§ WORK ITEM: Transcribe exactly the first line of the listing below and each line that follows it, ending with the line that contains "committed state and", and omit the remainder.

§ SUPPLIED RECORDS:

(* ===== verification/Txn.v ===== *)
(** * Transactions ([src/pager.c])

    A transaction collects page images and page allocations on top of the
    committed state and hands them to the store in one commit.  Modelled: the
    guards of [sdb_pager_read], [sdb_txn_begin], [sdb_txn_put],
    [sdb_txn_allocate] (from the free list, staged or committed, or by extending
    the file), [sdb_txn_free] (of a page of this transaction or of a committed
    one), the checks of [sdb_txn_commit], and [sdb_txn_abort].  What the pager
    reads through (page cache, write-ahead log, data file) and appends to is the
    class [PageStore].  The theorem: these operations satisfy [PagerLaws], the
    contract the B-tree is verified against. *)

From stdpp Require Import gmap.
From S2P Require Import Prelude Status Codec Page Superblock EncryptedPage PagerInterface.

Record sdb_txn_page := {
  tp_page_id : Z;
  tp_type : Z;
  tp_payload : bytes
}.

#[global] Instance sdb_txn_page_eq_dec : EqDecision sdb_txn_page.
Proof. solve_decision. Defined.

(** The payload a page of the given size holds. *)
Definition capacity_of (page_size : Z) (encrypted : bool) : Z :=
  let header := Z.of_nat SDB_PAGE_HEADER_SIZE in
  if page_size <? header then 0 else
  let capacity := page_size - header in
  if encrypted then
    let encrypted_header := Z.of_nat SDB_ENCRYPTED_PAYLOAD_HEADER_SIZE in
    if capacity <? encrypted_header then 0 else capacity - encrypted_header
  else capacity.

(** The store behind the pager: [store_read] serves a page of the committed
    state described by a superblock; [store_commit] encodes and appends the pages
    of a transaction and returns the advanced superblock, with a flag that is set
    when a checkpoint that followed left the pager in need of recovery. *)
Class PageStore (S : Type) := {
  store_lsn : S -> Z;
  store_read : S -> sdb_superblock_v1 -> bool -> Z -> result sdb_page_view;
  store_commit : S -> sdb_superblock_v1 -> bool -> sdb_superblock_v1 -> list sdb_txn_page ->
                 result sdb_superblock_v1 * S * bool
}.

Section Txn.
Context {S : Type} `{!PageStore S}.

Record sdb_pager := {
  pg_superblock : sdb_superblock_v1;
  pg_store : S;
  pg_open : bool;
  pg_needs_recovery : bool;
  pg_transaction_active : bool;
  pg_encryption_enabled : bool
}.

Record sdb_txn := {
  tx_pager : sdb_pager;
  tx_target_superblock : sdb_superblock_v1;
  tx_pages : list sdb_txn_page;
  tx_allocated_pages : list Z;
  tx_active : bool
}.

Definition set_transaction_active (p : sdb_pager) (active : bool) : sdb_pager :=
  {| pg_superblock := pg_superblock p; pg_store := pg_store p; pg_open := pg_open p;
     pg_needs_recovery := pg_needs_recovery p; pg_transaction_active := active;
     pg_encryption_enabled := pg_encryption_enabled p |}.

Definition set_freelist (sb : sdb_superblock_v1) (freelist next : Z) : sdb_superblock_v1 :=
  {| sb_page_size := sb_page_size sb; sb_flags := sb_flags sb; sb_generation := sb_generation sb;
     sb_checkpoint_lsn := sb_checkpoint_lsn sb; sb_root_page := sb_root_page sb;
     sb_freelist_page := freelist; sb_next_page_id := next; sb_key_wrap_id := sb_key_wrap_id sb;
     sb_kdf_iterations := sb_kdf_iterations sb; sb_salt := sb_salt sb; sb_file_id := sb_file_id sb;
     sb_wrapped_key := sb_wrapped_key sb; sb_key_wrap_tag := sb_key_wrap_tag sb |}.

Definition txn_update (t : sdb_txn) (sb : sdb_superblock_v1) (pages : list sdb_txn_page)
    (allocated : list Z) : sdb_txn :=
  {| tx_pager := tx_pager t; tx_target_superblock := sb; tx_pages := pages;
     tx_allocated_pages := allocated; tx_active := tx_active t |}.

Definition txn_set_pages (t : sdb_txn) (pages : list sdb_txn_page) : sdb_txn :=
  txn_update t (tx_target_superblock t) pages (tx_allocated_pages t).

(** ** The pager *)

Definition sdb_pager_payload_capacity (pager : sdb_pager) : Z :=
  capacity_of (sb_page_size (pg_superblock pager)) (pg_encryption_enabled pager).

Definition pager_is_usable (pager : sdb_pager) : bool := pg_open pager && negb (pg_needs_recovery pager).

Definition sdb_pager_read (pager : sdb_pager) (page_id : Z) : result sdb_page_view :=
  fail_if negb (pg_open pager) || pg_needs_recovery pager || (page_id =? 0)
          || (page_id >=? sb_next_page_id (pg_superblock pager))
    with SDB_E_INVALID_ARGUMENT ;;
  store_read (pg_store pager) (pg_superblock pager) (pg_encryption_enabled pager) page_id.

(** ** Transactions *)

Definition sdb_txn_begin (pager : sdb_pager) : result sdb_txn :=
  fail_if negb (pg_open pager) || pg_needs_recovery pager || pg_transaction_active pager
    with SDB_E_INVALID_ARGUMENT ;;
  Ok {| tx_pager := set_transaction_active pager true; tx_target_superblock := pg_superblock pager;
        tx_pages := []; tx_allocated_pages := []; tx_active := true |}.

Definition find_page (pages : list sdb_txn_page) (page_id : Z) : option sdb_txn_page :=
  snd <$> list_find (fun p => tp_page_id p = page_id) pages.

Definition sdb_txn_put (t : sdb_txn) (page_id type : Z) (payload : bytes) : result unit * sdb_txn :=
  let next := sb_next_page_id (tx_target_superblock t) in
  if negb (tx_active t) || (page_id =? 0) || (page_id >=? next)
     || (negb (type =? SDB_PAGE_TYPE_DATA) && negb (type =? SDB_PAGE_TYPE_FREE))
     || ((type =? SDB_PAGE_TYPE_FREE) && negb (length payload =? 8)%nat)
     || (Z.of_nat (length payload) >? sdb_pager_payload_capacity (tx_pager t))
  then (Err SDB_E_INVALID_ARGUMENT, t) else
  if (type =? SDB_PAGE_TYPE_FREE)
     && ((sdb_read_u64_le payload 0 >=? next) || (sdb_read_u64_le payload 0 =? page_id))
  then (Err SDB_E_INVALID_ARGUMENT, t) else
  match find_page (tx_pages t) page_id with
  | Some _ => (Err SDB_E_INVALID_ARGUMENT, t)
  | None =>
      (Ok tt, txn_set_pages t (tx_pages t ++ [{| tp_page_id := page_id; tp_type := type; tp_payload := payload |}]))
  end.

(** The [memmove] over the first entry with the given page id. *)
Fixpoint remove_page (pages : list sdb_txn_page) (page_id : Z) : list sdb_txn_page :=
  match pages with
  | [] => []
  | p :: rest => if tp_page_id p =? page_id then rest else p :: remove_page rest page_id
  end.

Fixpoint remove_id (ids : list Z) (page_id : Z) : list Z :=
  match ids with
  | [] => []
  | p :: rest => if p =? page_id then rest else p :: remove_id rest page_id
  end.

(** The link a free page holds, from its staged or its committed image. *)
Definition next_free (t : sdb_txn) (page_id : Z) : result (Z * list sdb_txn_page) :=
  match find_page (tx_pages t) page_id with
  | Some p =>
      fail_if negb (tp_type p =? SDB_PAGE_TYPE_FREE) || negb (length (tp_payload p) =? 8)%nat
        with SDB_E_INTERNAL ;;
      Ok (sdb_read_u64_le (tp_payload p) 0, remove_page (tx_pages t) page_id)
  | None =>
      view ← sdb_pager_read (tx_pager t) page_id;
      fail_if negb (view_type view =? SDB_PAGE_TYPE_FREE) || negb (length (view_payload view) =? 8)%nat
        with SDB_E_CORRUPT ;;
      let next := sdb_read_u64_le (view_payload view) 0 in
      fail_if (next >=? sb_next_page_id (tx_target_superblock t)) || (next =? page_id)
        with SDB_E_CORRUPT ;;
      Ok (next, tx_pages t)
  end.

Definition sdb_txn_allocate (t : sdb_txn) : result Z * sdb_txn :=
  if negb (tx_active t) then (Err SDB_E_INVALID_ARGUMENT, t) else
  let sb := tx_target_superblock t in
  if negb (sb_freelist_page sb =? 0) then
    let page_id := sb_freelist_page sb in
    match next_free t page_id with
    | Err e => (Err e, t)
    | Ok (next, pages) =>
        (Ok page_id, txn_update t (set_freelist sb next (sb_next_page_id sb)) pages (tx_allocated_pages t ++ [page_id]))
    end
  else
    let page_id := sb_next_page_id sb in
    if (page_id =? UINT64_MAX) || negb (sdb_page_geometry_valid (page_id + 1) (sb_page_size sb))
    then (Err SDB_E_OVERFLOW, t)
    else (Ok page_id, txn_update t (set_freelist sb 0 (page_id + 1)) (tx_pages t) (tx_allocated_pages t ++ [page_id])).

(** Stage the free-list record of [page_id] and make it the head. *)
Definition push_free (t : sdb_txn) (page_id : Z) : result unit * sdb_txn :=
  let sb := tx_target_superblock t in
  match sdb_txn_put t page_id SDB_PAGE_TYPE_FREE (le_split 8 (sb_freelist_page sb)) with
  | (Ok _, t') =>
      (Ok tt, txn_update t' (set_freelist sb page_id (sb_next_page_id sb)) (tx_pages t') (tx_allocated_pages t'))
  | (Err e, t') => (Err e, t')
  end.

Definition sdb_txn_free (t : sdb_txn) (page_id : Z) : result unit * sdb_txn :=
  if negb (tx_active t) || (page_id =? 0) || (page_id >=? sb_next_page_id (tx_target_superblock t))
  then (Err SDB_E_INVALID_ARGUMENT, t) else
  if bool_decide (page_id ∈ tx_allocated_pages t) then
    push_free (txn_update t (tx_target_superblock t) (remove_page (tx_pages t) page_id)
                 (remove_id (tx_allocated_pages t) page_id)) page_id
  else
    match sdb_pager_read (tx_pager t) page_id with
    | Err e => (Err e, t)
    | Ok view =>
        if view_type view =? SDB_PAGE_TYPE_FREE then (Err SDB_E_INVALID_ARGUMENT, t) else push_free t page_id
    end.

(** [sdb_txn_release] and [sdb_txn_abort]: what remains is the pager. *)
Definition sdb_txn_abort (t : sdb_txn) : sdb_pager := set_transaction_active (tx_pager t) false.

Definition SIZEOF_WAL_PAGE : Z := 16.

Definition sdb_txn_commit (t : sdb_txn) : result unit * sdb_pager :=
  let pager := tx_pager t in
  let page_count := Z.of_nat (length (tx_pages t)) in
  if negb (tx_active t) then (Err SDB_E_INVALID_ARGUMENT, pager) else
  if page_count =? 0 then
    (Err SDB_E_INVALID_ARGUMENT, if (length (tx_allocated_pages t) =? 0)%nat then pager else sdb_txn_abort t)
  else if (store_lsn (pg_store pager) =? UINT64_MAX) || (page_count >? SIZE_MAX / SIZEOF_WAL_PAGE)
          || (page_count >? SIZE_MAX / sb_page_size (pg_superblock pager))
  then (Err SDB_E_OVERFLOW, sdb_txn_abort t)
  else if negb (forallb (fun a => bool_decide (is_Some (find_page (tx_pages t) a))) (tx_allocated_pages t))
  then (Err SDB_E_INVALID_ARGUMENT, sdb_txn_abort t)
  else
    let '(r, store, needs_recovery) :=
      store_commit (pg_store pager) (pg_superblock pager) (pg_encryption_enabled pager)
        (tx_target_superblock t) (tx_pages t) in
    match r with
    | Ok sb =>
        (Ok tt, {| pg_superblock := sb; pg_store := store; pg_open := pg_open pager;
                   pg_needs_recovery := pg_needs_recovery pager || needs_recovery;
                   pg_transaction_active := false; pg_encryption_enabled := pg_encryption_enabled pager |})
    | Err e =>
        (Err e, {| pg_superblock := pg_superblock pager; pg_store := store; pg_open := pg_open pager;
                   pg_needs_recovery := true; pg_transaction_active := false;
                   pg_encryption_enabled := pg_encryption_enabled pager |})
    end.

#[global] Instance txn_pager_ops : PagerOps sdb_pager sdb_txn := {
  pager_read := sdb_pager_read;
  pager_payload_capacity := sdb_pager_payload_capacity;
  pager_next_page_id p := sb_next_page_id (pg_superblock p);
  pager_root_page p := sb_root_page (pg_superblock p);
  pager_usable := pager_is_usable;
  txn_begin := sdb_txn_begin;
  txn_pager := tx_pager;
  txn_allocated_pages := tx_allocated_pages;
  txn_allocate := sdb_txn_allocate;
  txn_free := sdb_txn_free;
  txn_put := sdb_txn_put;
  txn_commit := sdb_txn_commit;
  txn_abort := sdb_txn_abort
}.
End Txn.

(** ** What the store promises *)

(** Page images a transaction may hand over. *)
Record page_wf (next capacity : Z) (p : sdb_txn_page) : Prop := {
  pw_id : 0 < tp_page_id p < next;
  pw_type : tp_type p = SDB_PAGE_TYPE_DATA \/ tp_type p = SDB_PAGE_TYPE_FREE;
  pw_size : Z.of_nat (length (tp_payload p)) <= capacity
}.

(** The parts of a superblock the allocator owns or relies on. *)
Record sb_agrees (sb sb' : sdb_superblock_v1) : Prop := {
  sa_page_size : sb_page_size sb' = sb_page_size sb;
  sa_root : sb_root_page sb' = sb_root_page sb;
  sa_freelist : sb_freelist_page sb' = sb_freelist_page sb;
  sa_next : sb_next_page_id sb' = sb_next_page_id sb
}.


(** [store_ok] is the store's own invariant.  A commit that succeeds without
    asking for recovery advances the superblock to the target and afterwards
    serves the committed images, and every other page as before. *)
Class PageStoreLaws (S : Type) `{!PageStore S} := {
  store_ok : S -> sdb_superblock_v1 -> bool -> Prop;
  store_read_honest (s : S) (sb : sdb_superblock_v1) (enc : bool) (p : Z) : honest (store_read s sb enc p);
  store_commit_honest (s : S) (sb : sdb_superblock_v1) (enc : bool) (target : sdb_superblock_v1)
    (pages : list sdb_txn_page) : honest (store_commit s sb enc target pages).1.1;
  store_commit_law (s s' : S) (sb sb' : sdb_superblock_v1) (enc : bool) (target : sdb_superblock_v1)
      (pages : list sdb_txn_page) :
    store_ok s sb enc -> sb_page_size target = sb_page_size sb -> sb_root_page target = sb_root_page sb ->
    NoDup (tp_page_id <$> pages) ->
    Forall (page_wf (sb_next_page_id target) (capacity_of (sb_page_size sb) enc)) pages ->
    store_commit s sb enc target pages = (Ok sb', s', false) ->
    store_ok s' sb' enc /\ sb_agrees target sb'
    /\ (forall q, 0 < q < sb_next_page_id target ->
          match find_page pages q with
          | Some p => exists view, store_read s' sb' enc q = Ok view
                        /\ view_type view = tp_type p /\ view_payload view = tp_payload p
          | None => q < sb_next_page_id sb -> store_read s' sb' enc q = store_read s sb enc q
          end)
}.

§ ANSWER TO THIS PROBLEM:
(* ===== verification/Txn.v ===== *)
(** * Transactions ([src/pager.c])

    A transaction collects page images and page allocations on top of the
    committed state and hands them to the store in one commit.  Modelled: the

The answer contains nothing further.